Today’s babies aren’t little. Not that this is a bad thing, but the baby image has become the tubby little baby with the cute baby rolls. But not all babies are like that.
Mine isn’t. He was born three weeks early (compared to the second due date that we were given). This is considered full term. He weighed in at 6 pounds 2 ounces. This made him a smaller baby, but not extremely little. He gained weight slowly, but surely. There were times that nurses and doctors weren’t happy with how little he had grown. People would ask me how old he was (or worse, guess) and they would be shocked. “You have to be kidding, he can’t be ten months old he is soooo little!” But it was true. Of course, he is now 18 months, and still little compared to most babies. He actually wears size 18 month clothes, which isn’t normal at his age.
So, what does a mother do when she has a smaller or skinnier (then all get out) baby? Many people, doctors included will tell you to fatten your baby up. This is a good idea as long as good nutrition is maintained. It is a really bad idea to feed him or her junk food, thinking, ah they have the metabolism for it. It may very well be true that they can eat fats and sugars without gaining any of the weight you want them to gain, but you have to remember the future. As we age our bodies change, and you are setting the stepping stones for your babies eating habits. If you teach them now how to eat right then they will eat healthy in the future.
Milk is a great thing for babies to be drinking. Have your baby drink whole milk so that they are getting the most calories and fat from this product. Fat isn’t a good thing when you talk about donuts and candy bars, but fat isn’t a bad thing either. You can increase the power of your milk by adding a couple of tablespoons of yogurt to it as well. I use strawberry or vanilla and we call it a “milk shake” mainly because it is placed in the sippy cup and shaken before he gets it. While it is a good idea to give milk, don’t let him or her drink milk all day long. Then they will fill up on milk and not eat their food at meals and snack times.

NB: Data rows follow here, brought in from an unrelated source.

(** * Encrypted journal store (journal.py): a shallow embedding

    The development follows the Python source top-down:
    - [PyVal]     the Python values that travel through [json] and [**kwargs];
    - [Clock]     [datetime.now().strftime(..)] and [datetime.strptime(..)];
    - [Sys]       the file system, console, clock and entropy as one world,
                  threaded through a state-and-exception monad;
    - [Journal]   [JournalEntry] and [JournalManager], parameterised by the
                  two external libraries ([cryptography.fernet] and [json]).
    Python [int] is [Z]; [str] and [bytes] are [string] (the texts the
    journal writes, timestamps and tokens, are ASCII); methods take the
    object they mutate and return it. *)

From Stdlib Require Import ZArith Lia Bool Ascii String.
From stdpp Require Import base option list strings gmap countable.

Local Open Scope Z_scope.
Set Warnings "-register-all".

(* ===================================================================== *)
(** ** Python values *)
(* ===================================================================== *)

Module PyVal.
Lemma submission_always_settles_witness :
  exists n,
    forall m, n <= m ->
      exists u' st',
        HandleSubmit.handleSubmit (fun _ => []) (fun _ => S754_zero false) m
          (Normal {| status := 200; statusText := js "OK";
                     body := Some [Chunk (wire "data: {'type':'answer','data':'a'}|");
                                   ReadError] |})
          (initial (js "why?")) = Some (u', Some st') /\
        loading u' = false /\
        shareError u' = None /\
        query u' = js "why?" /\
        gen st' = Completed /\
        releases st' = acquired st' /\
        acquired st' <= 1.
Proof.
  exact (submission_always_settles (fun _ => []) (fun _ => S754_zero false)
           _ (initial (js "why?")) eq_refl).
Defined.

Lemma events_make_the_answer_witness :
  exists u' st',
    HandleSubmit.handleSubmit (fun _ => []) (fun _ => S754_zero false) 5
      (streaming
         [wire "data: {'type':'sources','data':[]}|data: {'type':'answer','data':'Hel";
          wire "lo'}|data: {'type':'answer','data':' world'}|data: {'type':";
          wire "'done'}|"])
      (initial (js "greet")) = Some (u', Some st') /\
    answer u' = js "Hello world" /\
    sources u' = Some (JArray []) /\
    error u' = Some JNull /\
    loading u' = false.
Proof.
  exact (events_make_the_answer (fun _ => []) (fun _ => S754_zero false)
           {| status := 200; statusText := js "OK";
              body := Some (map Chunk
                [wire "data: {'type':'sources','data':[]}|data: {'type':'answer','data':'Hel";
                 wire "lo'}|data: {'type':'answer','data':' world'}|data: {'type':";
                 wire "'done'}|"]) |}
           _ (initial (js "greet")) eq_refl eq_refl eq_refl eq_refl).
Defined.


End HandleSubmitProperties.

(* ================================================================== *)
(** * Properties of [ThemeToggle] *)
(* ================================================================== *)

Module ThemeToggleProperties.
Import JS.
Import StreamFacts.
Import ThemeToggle.

Lemma eqb_refl (s : jsstring) : JS.eqb s s = true.
Proof. apply eqb_eq. reflexivity. Qed.

Lemma getItem_setItem (storage : Storage) (key value : jsstring) :
  getItem (setItem storage key value) key = Some value.
Proof.
  induction storage as [|[k v] rest IH]; simpl.
  - rewrite eqb_refl. reflexivity.
  - destruct (JS.eqb k key) eqn:E; simpl; rewrite E; [reflexivity|exact IH].
Qed.

Lemma contains_add (tokens : DOMTokenList) (token : jsstring) :
  contains (add tokens token) token = true.
Proof.
  unfold add. destruct (contains tokens token) eqn:E; [exact E|].
  unfold contains. rewrite existsb_app. simpl.
  rewrite eqb_refl, orb_true_r. reflexivity.
Qed.

Lemma contains_remove (tokens : DOMTokenList) (token : jsstring) :
  contains (remove tokens token) token = false.
Proof.
  unfold contains, remove.
  induction tokens as [|t tokens IH]; [reflexivity|].
  simpl. destruct (JS.eqb token t) eqn:E; simpl; [exact IH|].
  rewrite E. exact IH.
Qed.

Lemma remove_add (tokens : DOMTokenList) (token : jsstring) :
  remove (add tokens token) token = remove tokens token.
Proof.
  unfold add. destruct (contains tokens token); [reflexivity|].
  unfold remove. rewrite filter_app. simpl.
  rewrite eqb_refl. simpl. apply app_nil_r.
Qed.

Lemma remove_remove (tokens : DOMTokenList) (token : jsstring) :
  remove (remove tokens token) token = remove tokens token.
Proof.
  unfold remove. induction tokens as [|t tokens IH]; [reflexivity|].
  simpl. destruct (JS.eqb token t) eqn:E; simpl; [exact IH|].
  rewrite E. simpl. rewrite IH. reflexivity.
Qed.

Lemma mode_effect_themed (tokens : DOMTokenList) (c : component) :
  remove (classList (window c)) (js "dark") = remove tokens (js "dark") ->
  themed tokens (mode_effect c).
Proof.
  intros H. unfold themed, mode_effect. simpl.
  destruct (mode c); simpl.
  - rewrite contains_remove, remove_remove. split; [reflexivity|exact H].
  - rewrite contains_add, remove_add. split; [reflexivity|exact H].
Qed.

Lemma setMode_themed (tokens : DOMTokenList) (next : ThemeMode)
    (c : component) :
  themed tokens c -> themed tokens (setMode next c).
Proof.
  intros H. unfold setMode. destruct (same next (mode c)); [exact H|].
  apply mode_effect_themed. simpl. apply H.
Qed.

Lemma handle_themed (tokens : DOMTokenList) (c : component) (e : event) :
  themed tokens c -> themed tokens (handle c e).
Proof.
  intros H. destruct e as [|matches|]; simpl.
  - apply setMode_themed, H.
  - destruct (listening c); [|exact H].
    unfold listener. simpl.
    destruct (getItem _ _) as [[|? ?]|]; try exact H;
      apply setMode_themed; exact H.
  - exact H.
Qed.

Cheese is another high fat food that is healthy for us. Adding cheese to your baby’s diet can help give them fats and proteins while continuing to be healthy. Have cheese and crackers for a snack or add extra cheese to their macaroni and cheese.
Peanut butter is another great food. Add peanut butter to celery for a great snack. Or crackers for that matter. And don’t feel bad that all you whipped up for lunch was peanut butter and jelly sandwiches. It is healthy and a good way to add fats and proteins.
It is a common myth that juice should be added to babies diets. Often it is suggested by people who just don’t know, “You should give that boy more juice to help fatten him up!” This is a myth. Kids are really good at regulating how much they drink if you give them water. But juice tastes better then water. They will drink it even when they aren’t thirsty. While it does have calories that water doesn’t, it fills them up and makes it so they skip meals. When it comes to liquids you should give no more then one glass or cup of juice a day and no more then two cups or glasses of milk a day. The rest of the time stick with water.
Any other fluids that aren’t milk or juice should only be given as a treat. You will hear some argue never to let your kids drink soda, or sports drinks. I am not that much of a stickler and we all have it every now and again as a treat. The problem only arises when it is a habit verses a treat.
Increasing the calorie of a child can be important. However, it should always be done with health in mind, both the health of the child today and in the future. Bad habits should be avoided and treats should be treated as such and only consumed every now and again. Don’t feel bad if you child is small and don’t feel bad if he or she eats well but remains that way. Just work toward a healthy child!